La imagen se agrandó al tacto mientras los otros cuadros buscaron refugio en un menú al pie de la pintura mayor.
Esa pintura le fascinó desde la primera vez que la vio, tenía algo…, no estaba segura de qué, pero podía permanecer horas observándola. De hecho, y esto no lo sabía Bruce, inspirada en esa pintura, Frida había comenzado a dibujar.
—El lugar de donde yo vengo no es tu futuro
—dijo Bruce—. Ni siquiera estoy seguro de que el Portal sea una máquina del tiempo. Es… como viajar a otro mundo.
El Portal… Era un tema del que Bruce prefería no hablar. Suponiendo que pudiera explicar que los viajes en el tiempo son imposibles porque el tiempo no es una cosa lineal ni mucho menos plana. No es que no comprendiera el funcionamiento básico del Portal, en última instancia era como una puerta que llevaba a cualquier lugar del pasado, pero las implicaciones lo rebasaban. Bastaba considerar el tema durante algunos minutos para sentir vértigo.
Un resplandor rojo se encendió en la esquina del videófono. Bruce ignoraba por lo general esas interrupciones, pero tenía cinco días sin ir a la oficina y empezaba a sentirse inquieto. Aceptó la llamada y el rostro de su asistente particular apareció en el monitor tras un leve parpadeo.
—¿Señor?
—¿Qué quieres?
—Tenemos problemas.
—Por supuesto, ese es nuestro trabajo.
—Pero esta vez quizá sea necesaria su presencia, señor. Richard Williams quiere hablar con usted, insistió…
Richard Williams, uno de los hombres más poderosos de Mundo Real. El director del Project World Expedition. El hombre a quien se debía el entramado de tuberías y plantas refinadoras encargadas de llevar el petróleo de un mundo a otro. Solo una vez antes habían cruzado palabra, el día en que Bruce recibió su nombramiento, y aunque en esa ocasión Williams le pareció un hombrecito demasiado común, si acaso también demasiado serio, conocía historias que lo pintaban como una persona fría, desagradable y de crueldades inesperadas.
—Voy para allá —contestó Bruce.
Apagó el videófono y recorrió con la mirada la biblioteca: Frida ya no estaba.
***
Una de las cosas que Frida apreciaba más en Bruce eran sus costumbres fijas.

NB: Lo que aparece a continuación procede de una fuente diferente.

(** C9, amended: a stored record whose [expiry_date] is a valid time value
    [expiry] (a number of at most 8.64e15 ms in absolute value) more than
    five minutes ahead is returned as it is, with no refresh attempt and no
    disk write; a second call right after, at any time that still leaves
    more than five minutes, returns a handle with the same credentials,
    again with no refresh and no write. *)
Theorem loadOAuthCredentialsQuietly_fresh (w : World) (c : Credentials) (expiry : Z) :
  stored_credentials w = Some (JsonObject c) ->
  new_Date (expiry_date c) = Some expiry ->
  now w + fiveMinutes < expiry ->
  let w1 := world_after loadOAuthCredentialsQuietly w in
  (result_of loadOAuthCredentialsQuietly w = Ok (Some (oauth_handle w c)) /\
   refresh_attempts w1 = refresh_attempts w /\
   disk_writes w1 = disk_writes w /\
   creds_dir w1 = creds_dir w) /\
  forall later,
    later + fiveMinutes < expiry ->
    let w2 := world_after loadOAuthCredentialsQuietly (set_now later w1) in
    result_of loadOAuthCredentialsQuietly (set_now later w1)
      = result_of loadOAuthCredentialsQuietly w /\
    refresh_attempts w2 = refresh_attempts w /\
    disk_writes w2 = disk_writes w /\
    creds_dir w2 = creds_dir w.
Proof.
  intros Hstored Hdate Hfresh w1.
  assert (Htime : forall t, timeToExpiry c (Some t) = Some (expiry - t)).
  { intros t. unfold timeToExpiry. rewrite Hdate. reflexivity. }
  assert (Hcond : forall r, fiveMinutes < r ->
            (r <? fiveMinutes) && hasRefreshToken c = false).
  { intros r Hr. apply andb_false_iff. left. apply Z.ltb_ge. lia. }
  assert (Hleft : fiveMinutes < expiry - now w) by lia.
  destruct (loadOAuthCredentialsQuietly_as_stored w c (expiry - now w) Hstored
              (Htime _) (Hcond _ Hleft)) as (Hres & Hatt & Hwr & Hdir).
  fold w1 in Hatt, Hwr, Hdir.
  split; [repeat split; assumption|].
  intros later Hfresh' w2.
  pose proof (loadOAuthCredentialsQuietly_frame w) as Hframe. fold w1 in Hframe.
  assert (Hstored' : stored_credentials (set_now later w1) = Some (JsonObject c)).
  { unfold stored_credentials in *. cbn. now rewrite Hdir. }
  assert (Hleft' : fiveMinutes < expiry - later) by lia.
  destruct (loadOAuthCredentialsQuietly_as_stored (set_now later w1) c (expiry - later)
              Hstored' (Htime _) (Hcond _ Hleft')) as (Hres' & Hatt' & Hwr' & Hdir').
  fold w2 in Hatt', Hwr', Hdir'.
  rewrite Hres', Hres.
  repeat split.
  - unfold oauth_handle. cbn. now rewrite (qf_env _ _ Hframe).
  - rewrite Hatt'. exact Hatt.
  - rewrite Hwr'. exact Hwr.
  - rewrite Hdir'. exact Hdir.
Qed.

Lemma loadOAuthCredentialsQuietly_fresh_witness :
  stored_credentials world_fresh = Some (JsonObject fresh_creds) /\
  new_Date (expiry_date fresh_creds) = Some (sample_now + 3600000) /\
  now world_fresh + fiveMinutes < sample_now + 3600000 /\
  result_of loadOAuthCredentialsQuietly world_fresh
    = Ok (Some (oauth_handle world_fresh fresh_creds)) /\
  disk_writes (world_after loadOAuthCredentialsQuietly world_fresh) = 0%nat.
Proof.
  assert (H1 : stored_credentials world_fresh = Some (JsonObject fresh_creds))
    by (vm_compute; reflexivity).
  assert (H2 : new_Date (expiry_date fresh_creds) = Some (sample_now + 3600000))
    by (vm_compute; reflexivity).
  assert (H3 : now world_fresh + fiveMinutes < sample_now + 3600000)
    by (vm_compute; reflexivity).
  destruct (loadOAuthCredentialsQuietly_fresh world_fresh fresh_creds
              (sample_now + 3600000) H1 H2 H3) as [(Hres & _ & Hwr & _) _].
  repeat split; assumption.
Defined.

Todos los sábados pasaba por ella al colegio para llevarla a desayunar al McDonalds de la colonia Roma, el restaurante más popular de la ciudad, y después iban directo a la casa que Bruce tenía en la colonia Juárez, una pequeña residencia con todas las comodidades a las que solo un nativo de Mundo Real podía acceder. El resto del día lo pasaban escuchando música, viendo películas y hojeando libros de pintura, la mayoría de las veces bajo los efectos de algún derivado de la mescalina. Al llegar la noche, invariablemente, Bruce se despedía, echaba llave a las puertas y se iba a dormir a la casa que compartía con Lola, su joven amante, en Chapultepec Heights. Al día siguiente, domingo, se repetía el menú: Bruce recogía a Frida, iban a desayunar a McDonalds, luego música, libros, alguna película, tal vez un poco más de mescalina y después, tras asegurarse de que Frida estuviera más o menos sobria y presentable, de regreso al colegio.

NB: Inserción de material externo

(** * Workflow execution engine of [main.go]: model and verified properties

    The development embeds the engine part of [main.go] (data models,
    [WorkflowEngine.GetWorkflow], [WorkflowEngine.ExecuteWorkflow],
    [WorkflowExecutor.Execute], [WorkflowExecutor.buildExecutionGraph] and the
    six node executors) and states the properties of the specification
    against it.

    Go constructs are rendered as follows.
    - [map[string]T] is a [gmap string T]; slices are lists.
    - [interface{}] is the tagged union [Value].
    - [float64] is [spec_float] (sign, mantissa, exponent), [time.Time] a
      number of nanoseconds.
    - [error] is [option string]: [None] is [nil], [Some msg] an error whose
      [Error()] text is [msg].
    - pointers are indices into a heap; the heap of workflows and the heap
      of execution results live in [World], dereferencing an index that is
      not allocated is a panic ([None] of the monad [M]). *)

From Stdlib Require Import ZArith SpecFloat.
From stdpp Require Import gmap strings list fin_maps.

Local Open Scope string_scope.
Local Open Scope list_scope.
Set Warnings "-register-all,-clear-no-such-hyp".

(** ** Data models (main.go, lines 22-71) *)

Definition float64 := spec_float.
Definition float64_zero : float64 := S754_zero false.

Inductive Value : Type :=
| VNil
| VBool (b : bool)
| VFloat (f : float64)
| VString (s : string)
| VSlice (l : list Value)
| VMap (m : gmap string Value).

Definition NodeType := string.

Definition NodeWebhook : NodeType := "webhook".
Definition NodeTimer : NodeType := "timer".
Definition NodeHTTP : NodeType := "http".
Definition NodeEmail : NodeType := "email".
Definition NodeDatabase : NodeType := "database".
Definition NodeCondition : NodeType := "condition".
Definition NodeLoop : NodeType := "loop".
Definition NodeTransform : NodeType := "transform".
Definition NodeSlack : NodeType := "slack".
Definition NodeSheets : NodeType := "sheets".
Definition NodeOpenAI : NodeType := "openai".

Record Node := mkNode {
  node_ID : string;
  node_Type : NodeType;
  node_Name : string;
  node_X : float64;
  node_Y : float64;
  node_Properties : gmap string Value
}.

Record Connection := mkConnection {
  conn_ID : string;
  conn_FromID : string;
  conn_ToID : string
}.

Definition Time := Z.

Record Workflow := mkWorkflow {
  wf_ID : string;
  wf_Name : string;
  wf_Description : string;
  wf_Nodes : list Node;
  wf_Connections : list Connection;
  wf_CreatedAt : Time;
  wf_UpdatedAt : Time;
  wf_Status : string
}.

Record ExecutionResult := mkExecutionResult {
  WorkflowID : string;
  Status : string;
  StartTime : Time;
  EndTime : Time;
  Results : gmap string Value;
  Errors : list string
}.

Definition error := option string.

(** ** The environment of node executors

    An executor sees the clock only ([time.Sleep] in the timer).  [clock] is
    the reading of the monotonic clock, which never runs backwards.  Time
    also passes while the program runs: [lapses] lists, for the coming
    readings of the clock one after the other, how much time passes after
    the reading.  The program cannot see this list; each [time.Now()]
    consumes its head. *)

Record Env := mkEnv { clock : Time; lapses : list Z }.

(** The environment after a reading of the clock: the time at the head of
    [lapses] has passed. *)
Definition tick (e : Env) : Env :=
  mkEnv (clock e + Z.max 0 (hd 0%Z (lapses e)))%Z (tl (lapses e)).

(** [NodeExecutor] is the interface of main.go, line 169: one method
    [Execute(node *Node, input interface{}) (interface{}, error)].  The node
    it receives is the loop's copy; the six executors of the program read
    it and write nothing but their own output. *)
Record NodeExecutor := mkNodeExecutor {
  executor_Execute : Node -> Value -> Env -> (Value * error) * Env
}.

Record WorkflowExecutor := mkWorkflowExecutor {
  nodeExecutors : gmap NodeType NodeExecutor
}.

(** ** Type assertions with the comma-ok form

    [v, _ := m[k].(string)] yields the zero value when the key is missing or
    holds a value of another dynamic type. *)

Definition assert_string (o : option Value) : string :=
  match o with
  | Some (VString s) => s
  | _ => ""
  end.

Definition assert_float64 (o : option Value) : float64 :=
  match o with
  | Some (VFloat f) => f
  | _ => float64_zero
  end.

(** ** Durations

    [time.Duration] is an [int64] count of nanoseconds.  The conversion
    [time.Duration(interval)] truncates toward zero; for a value that does
    not fit (also NaN and the infinities) Go leaves the result to the
    implementation and never panics: the model returns what amd64 does, the
    smallest [int64]. *)

Definition int64_min : Z := (- 2 ^ 63)%Z.
Definition int64_max : Z := (2 ^ 63 - 1)%Z.

Definition wrap_int64 (z : Z) : Z := ((z + 2 ^ 63) mod 2 ^ 64 - 2 ^ 63)%Z.

Definition float64_to_int64 (f : float64) : Z :=
  match f with
  | S754_zero _ => 0%Z
  | S754_finite s m e =>
      let mag := Z.shiftl (Z.pos m) e in
      let v := if s then (- mag)%Z else mag in
      if bool_decide (int64_min ≤ v ≤ int64_max)%Z then v else int64_min
  | _ => int64_min
  end.

Definition time_Second : Z := 1000000000%Z.

(** [time.Sleep(d)] returns at once when [d <= 0]. *)
Definition time_Sleep (d : Z) (e : Env) : Env :=
  mkEnv (clock e + Z.max 0 d)%Z (lapses e).

(** ** Node executors (main.go, lines 238-314) *)

Definition WebhookExecutor_Execute (node : Node) (input : Value) (e : Env)
  : (Value * error) * Env :=
  let url := assert_string (node_Properties node !! "url") in
  let method := assert_string (node_Properties node !! "method") in
  ((VMap (<["status" := VString "webhook_executed"]>
          (<["url" := VString url]>
           (<["method" := VString method]> ∅))), None), e).

Definition TimerExecutor_Execute (node : Node) (input : Value) (e : Env)
  : (Value * error) * Env :=
  let interval := assert_float64 (node_Properties node !! "interval") in
  let e' := time_Sleep (wrap_int64 (float64_to_int64 interval * time_Second)%Z) e in
  ((VMap (<["status" := VString "timer_completed"]>
          (<["waited" := VFloat interval]> ∅)), None), e').

Definition HTTPExecutor_Execute (node : Node) (input : Value) (e : Env)
  : (Value * error) * Env :=
  let url := assert_string (node_Properties node !! "url") in
  let method := assert_string (node_Properties node !! "method") in
  ((VMap (<["status" := VString "http_request_sent"]>
          (<["url" := VString url]>
           (<["method" := VString method]> ∅))), None), e).

Definition EmailExecutor_Execute (node : Node) (input : Value) (e : Env)
  : (Value * error) * Env :=
  let to := assert_string (node_Properties node !! "to") in
  let subject := assert_string (node_Properties node !! "subject") in
  ((VMap (<["status" := VString "email_sent"]>
          (<["to" := VString to]>
           (<["subject" := VString subject]> ∅))), None), e).

Definition ConditionExecutor_Execute (node : Node) (input : Value) (e : Env)
  : (Value * error) * Env :=
  let condition := assert_string (node_Properties node !! "condition") in
  let result := true in
  ((VMap (<["status" := VString "condition_evaluated"]>
          (<["condition" := VString condition]>
           (<["result" := VBool result]> ∅))), None), e).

A Frida le gustaba la música que ponía Bruce durante aquellos encuentros, le gustaba en particular el cine (esos mundos capturados en una pantalla), y observar los cuadros que había pintado la Frida de Mundo Real. Le gustaba también que Bruce fuera un hombre poderoso, que no hubiera puerta que permaneciera cerrada para él, aunque eso incluía un aspecto desagradable: que la tratara como a una mascota de lujo. El que Bruce fuera tan generoso con ella no hacía mejores las cosas, sin mencionar su comportamiento de la última semana… Sin aviso ni advertencia, la noche del último domingo, Bruce se quedó a dormir en la casa de la colonia Juárez, a la mañana siguiente no hizo ademán alguno de salir a la calle ni a la oficina, ni siquiera a su casa de Chapultepec Heights. Permaneció en la sala, callado, escuchando música, dormitando la mayor parte del tiempo. Tal vez fuera que estaba cansado, triste o enfermo, Frida no podía saber, pero se sentía acorralada por la pesadumbre de su tutor, así que esa tarde, en cuanto Bruce atendió el videófono por primera vez en la semana, Frida decidió escaparse por unas horas. Que el gran hombre arreglara sus asuntos mientras ella daba un paseo.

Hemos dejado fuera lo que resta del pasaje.